PROVIDED INFORMATION section start

(** *** Maps by address *)

Lemma stepByAddress_Some steps a s :
  NoDup (s_Address <$> steps) ->
  stepByAddress steps !! a = Some s <-> s ∈ steps /\ s_Address s = a.
Proof.
  unfold stepByAddress. induction steps as [|x steps IH] using rev_ind; intros Hnd.
  { cbn. rewrite lookup_empty. split; [done|]. by intros [?%elem_of_nil _]. }
  rewrite fmap_app in Hnd. apply NoDup_app in Hnd as (Hnd & Hdis & _).
  rewrite fold_left_app. cbn. rewrite lookup_insert, elem_of_app, list_elem_of_singleton.
  case_decide as E.
  - split; [intros [= <-]; auto|]. intros [[Hs| ->] Ha]; [|done]. exfalso.
    apply (Hdis (s_Address s)); [by apply list_elem_of_fmap_2|]. rewrite Ha, <- E. left.
  - rewrite (IH Hnd). split; [tauto|]. intros [[?| ->] ?]; [done|congruence].
Qed.

Definition prior_deps (s : Step) : list string :=
  match s_Prior s with Some p => r_DependsOn p | None => [] end.

Section edges.
Context (byAddress : gmap string Step).

Definition known_deps (s : Step) : list string :=
  filter (fun d => is_Some (byAddress !! d)) (prior_deps s).

Lemma orphan_edges_spec from deps acc :
  let acc' := fold_left (orphan_edge byAddress from) deps acc in
  let known := filter (fun d => is_Some (byAddress !! d)) deps in
  (forall v, cnt (og_indegree acc') v = (cnt (og_indegree acc) v + Z.of_nat (occ v known))%Z)
  /\ (forall x, default [] (og_dependents acc' !! x)
        = default [] (og_dependents acc !! x) ++ (if decide (x = from) then known else []))
  /\ (forall v, is_Some (og_indegree acc' !! v) <-> is_Some (og_indegree acc !! v) \/ v ∈ known).
Proof.
  revert acc. induction deps as [|d deps IH]; intros acc; cbv zeta.
  { cbn. split; [intros; unfold occ; cbn; lia|]. split.
    - intros x. case_decide; by rewrite app_nil_r.
    - intros v. split; [auto|]. by intros [?|?%elem_of_nil]. }
  cbn [fold_left]. destruct (IH (orphan_edge byAddress from acc d)) as (H1 & H2 & H3).
  rewrite filter_cons. unfold orphan_edge in *. destruct (byAddress !! d) as [s|] eqn:E.
  - rewrite decide_True by eauto. cbn [og_indegree og_dependents] in *. split; [|split].
    + intros v. rewrite H1, occ_cons. unfold cnt at 1. rewrite lookup_insert. unfold cnt.
      case_decide; subst; cbn [default id]; lia.
    + intros x. rewrite H2, lookup_insert. case_decide as Ex; subst; case_decide; try done.
      cbn [default id]. by rewrite <- app_assoc.
    + intros v. rewrite H3, lookup_insert, elem_of_cons. case_decide; subst; [split; eauto|].
      split; [tauto|]. intros [?|[->|?]]; tauto.
  - rewrite decide_False by (intros [? ?]; congruence). done.
Qed.

Lemma orphan_nodes_spec l init :
  (forall v, cnt (og_indegree init) v = 0%Z) -> (forall x, og_dependents init !! x = None) ->
  (forall v, is_Some (og_indegree init !! v) <-> is_Some (byAddress !! v)) ->
  let og := fold_left (orphan_node byAddress) l init in
  (forall v, cnt (og_indegree og) v = Z.of_nat (occ v (mjoin (known_deps <$> l))))
  /\ (forall x, default [] (og_dependents og !! x)
        = mjoin (known_deps <$> filter (fun s => s_Address s = x) l))
  /\ (forall v, is_Some (og_indegree og !! v) <-> is_Some (byAddress !! v)).
Proof.
  intros Hc Hd Hi. cbv zeta. induction l as [|s l IH] using rev_ind.
  { cbn. split; [intros; by rewrite Hc|]. split; [intros; by rewrite Hd|done]. }
  destruct IH as (H1 & H2 & H3). rewrite fold_left_app. cbn [fold_left].
  set (og := fold_left (orphan_node byAddress) l init) in *.
  rewrite fmap_app, join_app. cbn [fmap list_fmap mjoin list_join]. rewrite app_nil_r.
  destruct (orphan_edges_spec (s_Address s) (prior_deps s) og) as (E1 & E2 & E3).
  replace (orphan_node byAddress og s) with (fold_left (orphan_edge byAddress (s_Address s)) (prior_deps s) og)
    by (unfold orphan_node, prior_deps; by destruct (s_Prior s)).
  fold (known_deps s) in E1, E2, E3. split; [|split].
  - intros v. rewrite E1, H1, occ_app. lia.
  - intros x. rewrite E2, H2, filter_app, fmap_app, join_app. f_equal. rewrite filter_cons, filter_nil.
    case_decide as Ex; case_decide; try congruence; cbn; [by rewrite app_nil_r|done].
  - intros v. rewrite E3, H3. split; [intros [?|Hv]; [done|]|auto].
    by apply list_elem_of_filter in Hv as [? _].
Qed.
End edges.

(** *** The loop *)

Section loop.
Context (steps : list Step) (Hnd : NoDup (s_Address <$> steps)).
Abbreviation byAddress := (stepByAddress steps).
Context (dependents : gmap string (list string)).

(** The edges of an address. *)
Definition out (a : string) : list string := default [] (dependents !! a).
Definition total (v : string) : nat := occ v (mjoin (out <$> (s_Address <$> steps))).

Lemma known_address a : is_Some (byAddress !! a) <-> a ∈ s_Address <$> steps.
Proof.
  split.
  - intros [s [Hs <-]%stepByAddress_Some]; [by apply list_elem_of_fmap_2|done].
  - intros (s & -> & Hs)%list_elem_of_fmap. exists s. by apply stepByAddress_Some.
Qed.

(** Distinct addresses have no more edges than all addresses. *)
Lemma occ_some l v :
  NoDup l -> (forall a, a ∈ l -> is_Some (byAddress !! a)) -> occ v (mjoin (out <$> l)) <= total v.
Proof.
  intros Hl Hsub. assert (l ⊆+ (s_Address <$> steps)) as (k & Hk)%submseteq_Permutation.
  { apply NoDup_submseteq; [done|]. intros a Ha. by apply known_address, Hsub. }
  unfold total. rewrite (occ_perm v _ _ (mjoin_perm out _ _ Hk)), fmap_app, join_app, occ_app. lia.
Qed.

Context (Hout : forall x v, v ∈ out x -> is_Some (byAddress !! v)).

Lemma known_total v : 0 < total v -> is_Some (byAddress !! v).
Proof.
  unfold total. intros (l & Hv & Hl)%occ_pos%list_elem_of_join.
  apply list_elem_of_fmap in Hl as (x & -> & _). by eapply Hout.
Qed.

Record loop_inv (E : list string) (ready : list Step) (ind : gmap string Z)
    (waves : list (list executionItem)) : Prop := {
  oi_nodup : NoDup (E ++ (s_Address <$> ready));
  oi_sub : forall a, a ∈ E ++ (s_Address <$> ready) -> is_Some (byAddress !! a);
  oi_cnt : forall v, cnt ind v = (Z.of_nat (total v) - Z.of_nat (occ v (mjoin (out <$> E))))%Z;
  oi_zero : forall v, is_Some (byAddress !! v) -> (v ∈ E ++ (s_Address <$> ready) <-> cnt ind v = 0%Z);
  oi_ready : forall s, s ∈ ready -> s ∈ steps;
  oi_waves : E = ei_address <$> concat waves;
  oi_items : forall i, i ∈ concat waves -> exists s, s ∈ steps /\ i = orphan_item s;
  oi_layered : forall k w v x, waves !! k = Some w -> v ∈ ei_address <$> w -> v ∈ out x ->
    is_Some (byAddress !! x) -> exists j wj, j < k /\ waves !! j = Some wj /\ x ∈ ei_address <$> wj;
}.

(** What is ready has all its dependents emitted. *)
Lemma ready_dependents E ready ind waves v x :
  loop_inv E ready ind waves -> v ∈ s_Address <$> ready -> v ∈ out x -> is_Some (byAddress !! x) -> x ∈ E.
Proof.
  intros Hi Hv Hvx Hx. destruct (decide (x ∈ E)) as [|Hn]; [done|]. exfalso.
  assert (v ∈ E ++ (s_Address <$> ready)) as Hin by (apply elem_of_app; by right).
  pose proof (oi_sub _ _ _ _ Hi v Hin) as Hsv. apply (oi_zero _ _ _ _ Hi v Hsv) in Hin.
  rewrite (oi_cnt _ _ _ _ Hi) in Hin.
  assert (occ v (mjoin (out <$> (x :: E))) <= total v) as Hle.
  { pose proof (oi_nodup _ _ _ _ Hi) as Hnodup. apply NoDup_app in Hnodup as (HE & _ & _).
    apply occ_some; [by constructor|]. intros a [->|Ha]%elem_of_cons; [done|].
    apply (oi_sub _ _ _ _ Hi), elem_of_app. by left. }
  replace (mjoin (out <$> (x :: E))) with (out x ++ mjoin (out <$> E)) in Hle by done.
  rewrite occ_app in Hle. apply occ_pos in Hvx. lia.
Qed.

Lemma orphan_steps_at_addresses addresses :
  (forall a, a ∈ addresses -> is_Some (byAddress !! a)) ->
  s_Address <$> orphan_steps_at byAddress addresses = addresses
  /\ forall s, s ∈ orphan_steps_at byAddress addresses -> s ∈ steps.
Proof.
  unfold orphan_steps_at. intros H. split.
  - rewrite <- list_fmap_compose. etrans; [|apply list_fmap_id]. apply list_fmap_ext.
    intros i a Ha%list_elem_of_lookup_2. cbn. destruct (H a Ha) as [s Hs]. rewrite Hs. cbn. by apply stepByAddress_Some in Hs as [_ ?].
  - intros s (a & -> & Ha)%list_elem_of_fmap. destruct (H a Ha) as [s' Hs]. rewrite Hs. cbn.
    by apply stepByAddress_Some in Hs as [? _].
Qed.

Lemma loop_inv_step E ready ind waves :
  loop_inv E ready ind waves ->
  let next := fold_left (emit dependents) (s_Address <$> ready) (ind, []) in
  (forall v, cnt next.1 v = (cnt ind v - Z.of_nat (occ v (mjoin (out <$> (s_Address <$> ready)))))%Z)
  /\ NoDup next.2
  /\ (forall v, v ∈ next.2 <-> (0 < cnt ind v)%Z /\ cnt next.1 v = 0%Z).
Proof.
  intros Hi. cbv zeta. rewrite fold_emit. fold out.
  destruct (release_multi (mjoin (out <$> (s_Address <$> ready))) ind []) as (H1 & H2 & H3).
  - intros v. rewrite (oi_cnt _ _ _ _ Hi).
    pose proof (occ_some _ v (oi_nodup _ _ _ _ Hi) (oi_sub _ _ _ _ Hi)) as Hle.
    rewrite fmap_app, join_app, occ_app in Hle. lia.
  - apply NoDup_nil_2.
  - by intros v ?%elem_of_nil.
  - split; [exact H1|]. split; [exact H2|]. intros v. rewrite H3, H1. split.
    + intros [?%elem_of_nil|[? ?]]; [done|lia].
    + intros [? ?]. right. lia.
Qed.

(** One iteration keeps the invariant. *)
Lemma loop_inv_next E ready ind waves :
  loop_inv E ready ind waves ->
  let next := fold_left (emit dependents) (s_Address <$> ready) (ind, []) in
  loop_inv (E ++ (s_Address <$> ready)) (sortSteps (orphan_steps_at byAddress next.2)) next.1
    (waves ++ [orphan_item <$> ready]).
Proof.
  intros Hi. destruct (loop_inv_step _ _ _ _ Hi) as (Hc & Hn & Hr). cbv zeta.
  set (next := fold_left (emit dependents) (s_Address <$> ready) (ind, [])) in *.
  assert (forall v, (0 <= cnt ind v - Z.of_nat (occ v (mjoin (out <$> (s_Address <$> ready)))))%Z) as Hpos.
  { intros v. rewrite (oi_cnt _ _ _ _ Hi).
    pose proof (occ_some _ v (oi_nodup _ _ _ _ Hi) (oi_sub _ _ _ _ Hi)) as Hle.
    rewrite fmap_app, join_app, occ_app in Hle. lia. }
  assert (forall v, v ∈ next.2 -> is_Some (byAddress !! v)) as Hknown.
  { intros v [Hv _]%Hr. rewrite (oi_cnt _ _ _ _ Hi) in Hv. apply known_total. lia. }
  destruct (orphan_steps_at_addresses _ Hknown) as [Ha Hs].
  assert (s_Address <$> sortSteps (orphan_steps_at byAddress next.2) ≡ₚ next.2) as Hperm.
  { unfold sortSteps. by rewrite (sort_by_perm step_less), Ha. }
  split.
  - rewrite Hperm. apply NoDup_app. split; [apply (oi_nodup _ _ _ _ Hi)|]. split; [|done].
    intros v Hv [Hlt _]%Hr. pose proof (oi_sub _ _ _ _ Hi v Hv) as Hk.
    apply (oi_zero _ _ _ _ Hi v Hk) in Hv. lia.
  - intros v. rewrite Hperm, elem_of_app. intros [?|?]; [by apply (oi_sub _ _ _ _ Hi)|auto].
  - intros v. rewrite Hc, (oi_cnt _ _ _ _ Hi), fmap_app, join_app, occ_app. lia.
  - intros v Hk. rewrite Hperm, elem_of_app, (oi_zero _ _ _ _ Hi v Hk), Hr, Hc.
    specialize (Hpos v). split; [intros [?|[? ?]]; lia|]. intros. destruct (decide (cnt ind v = 0%Z)); [by left|right; lia].
  - intros s. rewrite elem_of_sortSteps. apply Hs.
  - rewrite (oi_waves _ _ _ _ Hi), concat_app, fmap_app. f_equal. cbn. rewrite app_nil_r.
    by rewrite <- list_fmap_compose.
  - intros i. rewrite concat_app, elem_of_app. cbn. rewrite app_nil_r.
    intros [?|(s & -> & Hin)%list_elem_of_fmap]; [by apply (oi_items _ _ _ _ Hi)|].
    exists s. split; [by apply (oi_ready _ _ _ _ Hi)|done].
  - intros k w v x Hk Hv Hvx Hx. rewrite lookup_app in Hk. destruct (waves !! k) as [w'|] eqn:Ew.
    + injection Hk as ->. destruct (oi_layered _ _ _ _ Hi k w v x Ew Hv Hvx Hx) as (j & wj & Hj & Hwj & Hin).
      exists j, wj. split; [done|]. split; [by apply lookup_app_l_Some|done].
    + apply list_lookup_singleton_Some in Hk as [Hk <-]. rewrite <- list_fmap_compose in Hv.
      assert (x ∈ E) as Hin by (by eapply (ready_dependents E ready ind waves v x Hi)).
      rewrite (oi_waves _ _ _ _ Hi) in Hin. apply list_elem_of_fmap in Hin as (i & -> & Hin).
      apply list_elem_of_In_concat in Hin as (wj & Hwj & Hin). apply list_elem_of_lookup in Hwj as [j Hwj].
      exists j, wj. split; [|split; [by apply lookup_app_l_Some|by apply list_elem_of_fmap_2]].
      apply lookup_ge_None in Ew. apply lookup_lt_Some in Hwj. lia.
Qed.

Lemma loop_spec fuel E ready ind waves :
  loop_inv E ready ind waves -> length (s_Address <$> steps) - length E < fuel ->
  exists E' ind' waves',
    orphan_loop fuel byAddress dependents ind ready waves (length E) = Ok (waves', length E')
    /\ loop_inv E' [] ind' waves'.
Proof.
  revert E ready ind waves. induction fuel as [|fuel IH]; intros E ready ind waves Hi Hf; [lia|].
  destruct ready as [|s ready]; [exists E, ind, waves; done|]. cbn [orphan_loop].
  set (r := s :: ready) in *. pose proof (loop_inv_next _ _ _ _ Hi) as Hi'. cbv zeta in Hi'.
  destruct (fold_left (emit dependents) (s_Address <$> r) (ind, [])) as [ind1 next]. cbn [fst snd] in Hi'.
  assert (length (E ++ (s_Address <$> r)) <= length (s_Address <$> steps)) as Hlen.
  { apply submseteq_length, NoDup_submseteq; [apply (oi_nodup _ _ _ _ Hi)|].
    intros a Ha. by apply known_address, (oi_sub _ _ _ _ Hi). }
  rewrite length_app, !length_fmap in Hlen. replace (length E + length r) with (length (E ++ (s_Address <$> r))).
  - apply IH; [done|]. rewrite !length_fmap in *. rewrite length_app, length_fmap. unfold r in *.
    cbn [length] in *. lia.
  - by rewrite length_app, length_fmap.
Qed.
End loop.

(** *** The result *)

(** The orphan [v] is recorded as a dependency of the orphan [x]. *)
Definition removed_before (steps : list Step) (x v : string) : Prop :=
  v ∈ s_Address <$> steps /\ exists s, s ∈ steps /\ s_Address s = x /\ v ∈ prior_deps s.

PROVIDED INFORMATION section end

== HOW TO COMPLETE THIS TASK ==
Return, unchanged, the run of lines above that opens with the line containing "assert (forall v, v" and closes with the line containing "exists E' ind'". Include both.

== ANSWER AREA ==
  assert (forall v, v ∈ next.2 -> is_Some (byAddress !! v)) as Hknown.
  { intros v [Hv _]%Hr. rewrite (oi_cnt _ _ _ _ Hi) in Hv. apply known_total. lia. }
  destruct (orphan_steps_at_addresses _ Hknown) as [Ha Hs].
  assert (s_Address <$> sortSteps (orphan_steps_at byAddress next.2) ≡ₚ next.2) as Hperm.
  { unfold sortSteps. by rewrite (sort_by_perm step_less), Ha. }
  split.
  - rewrite Hperm. apply NoDup_app. split; [apply (oi_nodup _ _ _ _ Hi)|]. split; [|done].
    intros v Hv [Hlt _]%Hr. pose proof (oi_sub _ _ _ _ Hi v Hv) as Hk.
    apply (oi_zero _ _ _ _ Hi v Hk) in Hv. lia.
  - intros v. rewrite Hperm, elem_of_app. intros [?|?]; [by apply (oi_sub _ _ _ _ Hi)|auto].
  - intros v. rewrite Hc, (oi_cnt _ _ _ _ Hi), fmap_app, join_app, occ_app. lia.
  - intros v Hk. rewrite Hperm, elem_of_app, (oi_zero _ _ _ _ Hi v Hk), Hr, Hc.
    specialize (Hpos v). split; [intros [?|[? ?]]; lia|]. intros. destruct (decide (cnt ind v = 0%Z)); [by left|right; lia].
  - intros s. rewrite elem_of_sortSteps. apply Hs.
  - rewrite (oi_waves _ _ _ _ Hi), concat_app, fmap_app. f_equal. cbn. rewrite app_nil_r.
    by rewrite <- list_fmap_compose.
  - intros i. rewrite concat_app, elem_of_app. cbn. rewrite app_nil_r.
    intros [?|(s & -> & Hin)%list_elem_of_fmap]; [by apply (oi_items _ _ _ _ Hi)|].
    exists s. split; [by apply (oi_ready _ _ _ _ Hi)|done].
  - intros k w v x Hk Hv Hvx Hx. rewrite lookup_app in Hk. destruct (waves !! k) as [w'|] eqn:Ew.
    + injection Hk as ->. destruct (oi_layered _ _ _ _ Hi k w v x Ew Hv Hvx Hx) as (j & wj & Hj & Hwj & Hin).
      exists j, wj. split; [done|]. split; [by apply lookup_app_l_Some|done].
    + apply list_lookup_singleton_Some in Hk as [Hk <-]. rewrite <- list_fmap_compose in Hv.
      assert (x ∈ E) as Hin by (by eapply (ready_dependents E ready ind waves v x Hi)).
      rewrite (oi_waves _ _ _ _ Hi) in Hin. apply list_elem_of_fmap in Hin as (i & -> & Hin).
      apply list_elem_of_In_concat in Hin as (wj & Hwj & Hin). apply list_elem_of_lookup in Hwj as [j Hwj].
      exists j, wj. split; [|split; [by apply lookup_app_l_Some|by apply list_elem_of_fmap_2]].
      apply lookup_ge_None in Ew. apply lookup_lt_Some in Hwj. lia.
Qed.

Lemma loop_spec fuel E ready ind waves :
  loop_inv E ready ind waves -> length (s_Address <$> steps) - length E < fuel ->
  exists E' ind' waves',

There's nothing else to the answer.